Armenian politicians habitually call on the whole world to condemn the "attack against poor and weak Armenia" following the last large-scale provocation by the Armenian Armed Forces against Azerbaijan. Strangely enough, some Western nations still cannot or do not even try to distinguish between who is the occupier and who is the victim of occupation and ethnic cleansing.
Two of the leading nations are France and the United States, both of which have sizable Armenian diasporas. Compared to the United States, France has a clear and unambiguous position, Paris is highly concerned about Turkiye's support for Azerbaijan and the growing influence of Ankara in the region. The United States attempted to balance its relations with Armenia and Azerbaijan despite the influence of the Armenian lobby in Congress, but even so, baseless and biased opinions were voiced against Azerbaijan.
This time, the visit to Armenia by Nancy Pelosi, speaker of the House of Representatives, shows how the United States is concerned about the peace initiative that Azerbaijan and Turkiye want to implement in the region.
On the other side, Pelosi mentioned on Twitter before leaving for Armenia that Yerevan should choose between dictatorship and democracy. Of course, first of all, this should be evaluated as the United States urging Armenia to leave Russia's sphere of influence. But can Armenia take such a step? Have the outcomes of this been analyzed in Yerevan?
At this point, it is imperative to clearly highlight both the fact that Armenia is a CSTO member state as well as Russian Military Base No. 102 in Gyumri, Armenia. Alongside Pelosi's visit, protests against the removal of this base from Armenian territory and the suspension of the country's CSTO membership have begun today in Armenia. Obviously, Yerevan is incapable of implementing these steps, regardless of how effective and substantial these protests are. For decades, "independent" Armenia served as a Russian outpost and in the current tense situation, when the country lacks the resources to alter its foreign policy, such a "historic" move is unreasonable and merely serves as a precursor to future provocations. Although Pashinyan and his staff may be aware of how unsuccessful such games against Azerbaijan are, they have to create the image of"we are resisting" since the public wants to hear the slogans "we will continue the struggle." On the other hand, Yerevan is motivated by Washington's intention to "resurrect" the OSCE Minsk Group, regardless of the fact that Yerevan is unaware of how unrealistic this goal is and that the OSCE Minsk Group has lost all relevance. Now that hatred and accusations against Russia, who recently sold them the most weapons and even armed them gratuitously, have grown in Armenia, a question arises: Do the society and political elite truly believe that the United States will join the conflict as a party and supply Armenia with weapons and ammunition? It seems that Armenia itself has not yet found the answer to this question.
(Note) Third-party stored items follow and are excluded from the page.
Lemma lang_plus_chr p s :
  lang (Plus (Chr p)) s <-> 1 <= String.length s /\ Py.forallb p s = true.
Proof.
  unfold Plus. rewrite lang_seq. split.
  - intros (s1 & s2 & -> & H1 & H2). apply lang_chr in H1 as (c & -> & Hc).
    apply lang_star_chr in H2. simpl. rewrite Hc, H2. split; [lia | reflexivity].
  - intros [Hl Hp]. destruct s as [|c s]; simpl in *; [lia|].
    apply andb_true_iff in Hp as [Hc Hs].
    exists (String c ""), s. repeat split.
    + now constructor.
    + now apply lang_star_chr.
Qed.

Lemma lang_times_chr p n : forall s,
  lang (Times n (Chr p)) s <-> String.length s = n /\ Py.forallb p s = true.
Proof.
  induction n as [|n IH]; intros s; simpl.
  - rewrite lang_eps. split.
    + intros ->. auto.
    + intros [H _]. now apply length_zero.
  - rewrite lang_seq. split.
    + intros (s1 & s2 & -> & H1 & H2). apply lang_chr in H1 as (c & -> & Hc).
      apply IH in H2 as [<- H2]. simpl. now rewrite Hc, H2.
    + intros [Hl Hp]. destruct s as [|c s]; simpl in *; [discriminate|].
      apply andb_true_iff in Hp as [Hc Hs]. injection Hl as Hl.
      exists (String c ""), s. repeat split.
      * now constructor.
      * now apply IH.
Qed.

Lemma lang_upto_chr p n : forall s,
  lang (UpTo n (Chr p)) s <-> String.length s <= n /\ Py.forallb p s = true.
Proof.
  induction n as [|n IH]; intros s; simpl.
  - rewrite lang_eps. split.
    + intros ->. auto.
    + intros [H _]. apply length_zero. lia.
  - rewrite lang_opt, lang_seq. split.
    + intros [->|(s1 & s2 & -> & H1 & H2)].
      * simpl. split; [lia | reflexivity].
      * apply lang_chr in H1 as (c & -> & Hc).
        apply IH in H2 as [Hl H2]. simpl. rewrite Hc, H2. split; [lia | reflexivity].
    + intros [Hl Hp]. destruct s as [|c s]; simpl in *; [now left|].
      apply andb_true_iff in Hp as [Hc Hs]. right.
      exists (String c ""), s. repeat split.
      * now constructor.
      * apply IH. split; [lia | assumption].
Qed.

Lemma lang_rep_chr p lo hi s :
  lo <= hi ->
  lang (Rep lo hi (Chr p)) s <->
  lo <= String.length s <= hi /\ Py.forallb p s = true.
Proof.
  intros Hle. unfold Rep. rewrite lang_seq. split.
  - intros (s1 & s2 & -> & H1 & H2).
    apply lang_times_chr in H1 as [<- H1]. apply lang_upto_chr in H2 as [Hl H2].
    rewrite length_append, forallb_append, H1, H2. split; [lia | reflexivity].
  - revert s. induction lo as [|lo IH] using nat_ind; intros s [Hl Hp].
    + exists "", s. repeat split.
      * now apply lang_times_chr.
      * apply lang_upto_chr. split; [lia | assumption].
    + destruct hi as [|hi]; [lia|]. destruct s as [|c s]; simpl in *; [lia|].
      apply andb_true_iff in Hp as [Hc Hs].
      assert (lang (Times lo (Chr p)) (substring 0 lo s) /\
              lang (UpTo (hi - lo) (Chr p))
                (substring lo (String.length s - lo) s) /\
              s = substring 0 lo s ++ substring lo (String.length s - lo) s)
        as (H1 & H2 & E).
      { clear IH. assert (lo <= String.length s) as Hlo by lia.
        assert (String.length s - lo <= hi - lo) as Hhi by lia.
        clear Hl Hle Hc. revert s Hs Hlo Hhi.
        generalize (hi - lo) as k.
        induction lo as [|lo IHlo]; intros k s Hs Hlo Hhi.
        - replace (substring 0 0 s) with "" by (destruct s; reflexivity).
          rewrite Nat.sub_0_r.
          assert (substring 0 (String.length s) s = s) as ->.
          { clear. induction s as [|c s IH]; simpl; [reflexivity | now rewrite IH]. }
          repeat split.
          + constructor.
          + apply lang_upto_chr. split; [lia | assumption].
        - destruct s as [|d s]; simpl in *; [lia|].
          apply andb_true_iff in Hs as [Hd Hs].
          destruct (IHlo k s Hs ltac:(lia) ltac:(lia)) as (H1 & H2 & E).
          repeat split.
          + change (String d (substring 0 lo s))
              with (String d "" ++ substring 0 lo s).
            constructor; [now constructor | assumption].
          + assumption.
          + now rewrite <- E. }
      exists (String c (substring 0 lo s)), (substring lo (String.length s - lo) s).
      repeat split.
      * simpl. now rewrite <- E.
      * simpl. change (String c (substring 0 lo s))
          with (String c "" ++ substring 0 lo s).
        constructor; [now constructor | assumption].
      * assumption.
Qed.

End ReFacts.

(** ** The push pattern *)

Module PatternFacts.

Import Re PyFacts ReFacts PssstChat.

(** The expression of [run] denotes the pattern as the words describe
    it. *)
Lemma push_re_lang (line : string) : lang push_re line <-> Shape.matches line.
Proof.
  unfold push_re, Shape.matches, Shape.command.
  rewrite lang_seq. split.
  - intros (pre & r1 & -> & Hpre & H1).
    apply lang_opt in Hpre. rewrite lang_lit in Hpre.
    apply lang_seq in H1 as (tok & r2 & -> & Htok & H2).
    apply lang_rep_chr in Htok; [|lia].
    apply lang_seq in H2 as (sep & msg & -> & Hsep & Hmsg).
    apply lang_plus_chr in Hsep. apply lang_plus_chr in Hmsg.
    exists (pre ++ tok), msg, pre, tok, sep.
    rewrite append_assoc.
    unfold Shape.prefix, Shape.token, Shape.separator, Shape.remainder.
    tauto.
  - intros (receiver & msg & pre & tok & sep & -> & -> & Hpre & Htok & Hsep & Hmsg).
    exists pre, (tok ++ sep ++ msg). rewrite append_assoc. repeat split.
    + apply lang_opt. rewrite lang_lit. exact Hpre.
    + apply lang_seq. exists tok, (sep ++ msg). repeat split.
      * apply lang_rep_chr; [lia | exact Htok].
      * apply lang_seq. exists sep, msg. repeat split; now apply lang_plus_chr.
Qed.

(** [re.match] accepts the lines of that shape, and those lines
    followed by one newline. *)
Lemma push_command_spec (line : string) :
  push_command line = true <->
  Shape.matches line \/
  exists body, line = body ++ String "010" "" /\ Shape.matches body.
Proof.
  unfold push_command, match_anchored.
  rewrite orb_true_iff, fullmatch_lang, push_re_lang.
  split; (intros [H|H]; [now left | right]).
  - destruct (chomp line) as [body|] eqn:E; [|discriminate].
    apply chomp_some in E. apply fullmatch_lang, push_re_lang in H. eauto.
  - destruct H as (body & E & H). apply chomp_some in E. rewrite E.
    now apply fullmatch_lang, push_re_lang.
Qed.

(** On a stripped line only the first case is left. *)
Lemma push_command_strip (raw : string) :
  push_command (Py.strip raw) = true <-> Shape.matches (Py.strip raw).
Proof.
  rewrite push_command_spec. split; [|now left].
  intros [H|(body & E & _)]; [exact H|].
  apply chomp_some in E. rewrite chomp_strip in E. discriminate.
Qed.

Lemma word_tolower (c : ascii) : word (Py.tolower c) = word c.
Proof. destruct c as [[] [] [] [] [] [] [] []]; reflexivity. Qed.

Lemma forallb_word_lower (s : string) :
  Py.forallb word (Py.lower s) = Py.forallb word s.
Proof.
  induction s as [|c s IH]; simpl; [reflexivity|].
  now rewrite word_tolower, IH.
Qed.

(** A line of the pattern holds a non-word character. *)
Lemma matches_not_word (line : string) :
  Shape.matches line -> Py.forallb word line = false.
Proof.
  intros (receiver & msg & pre & tok & sep & _ & -> & _ & _ & [Hl Hsep] & _).
  rewrite !forallb_append.
  destruct sep as [|c sep]; simpl in *; [lia|].
  apply andb_true_iff in Hsep as [Hc _]. unfold nonword in Hc.
  apply negb_true_iff in Hc. rewrite Hc. simpl.
  now rewrite andb_false_r.
Qed.

Lemma matches_not_exit (line : string) :
  Shape.matches line -> (Py.lower line =? "exit") = false.
Proof.
  intros H. apply matches_not_word in H.
  apply String.eqb_neq. intros E.
  rewrite <- forallb_word_lower, E in H. discriminate.
Qed.

Lemma matches_truthy (line : string) : Shape.matches line -> Py.truthy line = true.
Proof.
  intros (receiver & msg & pre & tok & sep & -> & -> & _ & [[Hl _] _] & _).
  destruct pre; [|reflexivity]. destruct tok; simpl in *; [lia | reflexivity].
Qed.

(** [split(" ", 1)] cuts at the first space. *)
Lemma split_first_space (receiver message : string) :
  Shape.lacks " " receiver ->
  Py.split_space1 (receiver ++ " " ++ message) = [receiver; message].
Proof.
  unfold Shape.lacks. induction receiver as [|c r IH]; simpl in *; [reflexivity|].
  intros H. apply andb_true_iff in H as [Hc Hr].
  apply negb_true_iff in Hc. rewrite Hc. now rewrite (IH Hr).
Qed.

(** Without a space there is nothing to cut. *)
Lemma split_no_space (line : string) :
  Shape.lacks " " line -> Py.split_space1 line = [line].
Proof.
  unfold Shape.lacks. induction line as [|c r IH]; simpl; [reflexivity|].
  intros H. apply andb_true_iff in H as [Hc Hr].
  apply negb_true_iff in Hc. rewrite Hc. now rewrite (IH Hr).
Qed.

End PatternFacts.

(** ** Facts on the statements *)

Module ChatFacts.

Import PssstChat Obs.

Local Open Scope list_scope.

Lemma pushes_app (t u : list event) : pushes (t ++ u) = pushes t ++ pushes u.
Proof.
  induction t as [|e t IH]; simpl; [reflexivity|].
  destruct e; simpl; now rewrite IH.
Qed.

Lemma pushes_draw y rows : pushes (draw_events y rows) = [].
Proof. revert y; induction rows as [|l rows IH]; intros y; simpl; auto. Qed.

Lemma pushes_render height buf : pushes (render_events height buf) = [].
Proof. unfold render_events. simpl. now rewrite pushes_app, pushes_draw. Qed.

Lemma pushes_prompt height user : pushes (prompt_events height user) = [].
Proof. reflexivity. Qed.

Lemma takes_app scr (a b : list event) :
  takes scr (a ++ b) = takes scr a && takes scr b.
Proof. unfold takes. apply forallb_app. Qed.

Lemma call_taken scr e c :
  scr e = None ->
  call scr e c = (Ok tt, Chat (buffer c) (halt c) (trace c ++ [e])).
Proof. intros H. unfold call, bind, emit, ret. simpl. now rewrite H. Qed.

Lemma call_refused scr e ex c :
  scr e = Some ex ->
  call scr e c = (Raise ex, Chat (buffer c) (halt c) (trace c ++ [e])).
Proof. intros H. unfold call, bind, emit, raise. simpl. now rewrite H. Qed.

Lemma draw_eq scr rows : forall y c,
  takes scr (draw_events y rows) = true ->
  draw scr y rows c
  = (Ok tt, Chat (buffer c) (halt c) (trace c ++ draw_events y rows)).
Proof.
  induction rows as [|l rows IH]; intros y c H;
    cbn [draw draw_events] in *.
  - unfold ret. now rewrite app_nil_r; destruct c.
  - unfold takes in H. cbn [forallb] in H.
    destruct (scr (Addstr (1 + y) 0 l)) eqn:E; [discriminate|].
    destruct (scr Clrtoeol) eqn:E'; [discriminate|]. cbn [andb] in H.
    fold (takes scr (draw_events (y + 1) rows)) in H.
    unfold bind at 1. rewrite (call_taken scr _ c E).
    unfold bind at 1. unfold emit at 1. cbn [buffer halt trace].
    rewrite (IH _ _ H). cbn [buffer halt trace].
    now rewrite <- !app_assoc.
Qed.

Lemma render_eq scr height c :
  takes scr (render_events height (buffer c)) = true ->
  render height scr c =
  (Ok tt, Chat (buffer c) (halt c) (trace c ++ render_events height (buffer c))).
Proof.
  unfold render_events. intros H.
  change (Getyx :: draw_events 0 (window height (buffer c)) ++ [MoveBack; Refresh])
    with ([Getyx] ++ draw_events 0 (window height (buffer c)) ++ [MoveBack; Refresh])
    in H.
  rewrite !takes_app in H. apply andb_true_iff in H as [_ H].
  apply andb_true_iff in H as [H _].
  unfold render. unfold bind at 1. unfold emit at 1.
  unfold bind at 1. unfold get_buffer at 1. cbn [buffer halt trace].
  unfold bind at 1. rewrite draw_eq by exact H. cbn [buffer halt trace].
  unfold bind, emit. cbn [buffer halt trace]. simpl.
  now rewrite <- !app_assoc.
Qed.

Lemma prompt_eq scr height user raw c :
  takes scr (prompt_events height user) = true ->
  prompt height user scr raw c =
  (Ok (Py.strip raw),
   Chat (buffer c) (halt c) (trace c ++ prompt_events height user)).
Proof.
  unfold prompt_events, takes. cbn [forallb]. intros H.
  destruct (scr (Addstr (height - 1) 0 (Bytes (user ++ "> ")))) eqn:E1;
    [discriminate|].
  destruct (scr (Move (height - 1) (Py.len (user ++ "> ")))) eqn:E2;
    [discriminate|].
  unfold prompt. cbv zeta.
  unfold bind at 1. rewrite (call_taken scr _ c E1).
  unfold bind at 1. rewrite (call_taken scr _ _ E2).
  unfold bind, emit, ret. cbn [buffer halt trace].
  now rewrite <- !app_assoc.
Qed.

Lemma exit_eq c :
  exit c = (Ok tt, Chat (buffer c) true (trace c ++ [Join; Clear; Refresh])).
Proof.
  unfold exit, bind, emit, set_halt. simpl. now rewrite <- !app_assoc.
Qed.

Lemma pssst_push_eq outcome receiver message c :
  pssst_push outcome receiver message c =
  (Ok tt,
   Chat (buffer c ++ match outcome with
                     | None => []
                     | Some ex => [error_line ex]
                     end)
     (halt c) (trace c ++ [Push receiver message])).
Proof.
  unfold pssst_push, bind, emit, append, ret. destruct outcome; simpl.
  - reflexivity.
  - now rewrite app_nil_r.
Qed.

(** The start of every turn of [run] in which the screen takes the
    calls of [__render] and of [__prompt]. *)
Lemma run_body_eq scr height user raw outcome c :
  takes scr (render_events height (buffer c) ++ prompt_events height user) = true ->
  run_body height user scr raw outcome c =
  let line := Py.strip raw in
  let c1 := Chat (buffer c) (halt c)
              (trace c ++ render_events height (buffer c)
                 ++ prompt_events height user) in
  if negb (Py.truthy line) then (Ok Pending, c1)
  else if (Py.lower line =? "exit")%string then (exit ;; ret Returned) c1
  else if push_command line then (push_line outcome line ;; ret Pending) c1
  else (append (Bytes "Error: Unknown command") ;; ret Pending) c1.
Proof.
  intros H. rewrite takes_app in H. apply andb_true_iff in H as [Hr Hp].
  unfold run_body. unfold bind at 1. rewrite render_eq by exact Hr.
  unfold bind at 1. rewrite prompt_eq by exact Hp. cbn [buffer halt trace].
  rewrite <- app_assoc. cbv zeta.
  destruct (Py.truthy (Py.strip raw)); cbn [negb]; [|reflexivity].
  destruct (Py.lower (Py.strip raw) =? "exit")%string; [reflexivity|].
  destruct (push_command (Py.strip raw)); reflexivity.
Qed.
Of course, Pelosi's tears, her biased remarks, and "Real politics" have nothing to do with one another. Even if the United States wanted to, it cannot fulfill Armenia's "Greater Armenia" project or its fantastical dreams and aspirations. However, it appears that Armenia will remain in the realm of fairy tales. In addition, despite all of the biased positions and temporary accusations intended to appease the Armenian lobby, the White House understands the significance and geostrategic importance of Azerbaijan in the region. Pelosi's visit to Armenia is more of an act of defiance against the United State's exclusion from the regional peace process and a move in the chess match it’s playing against Russia.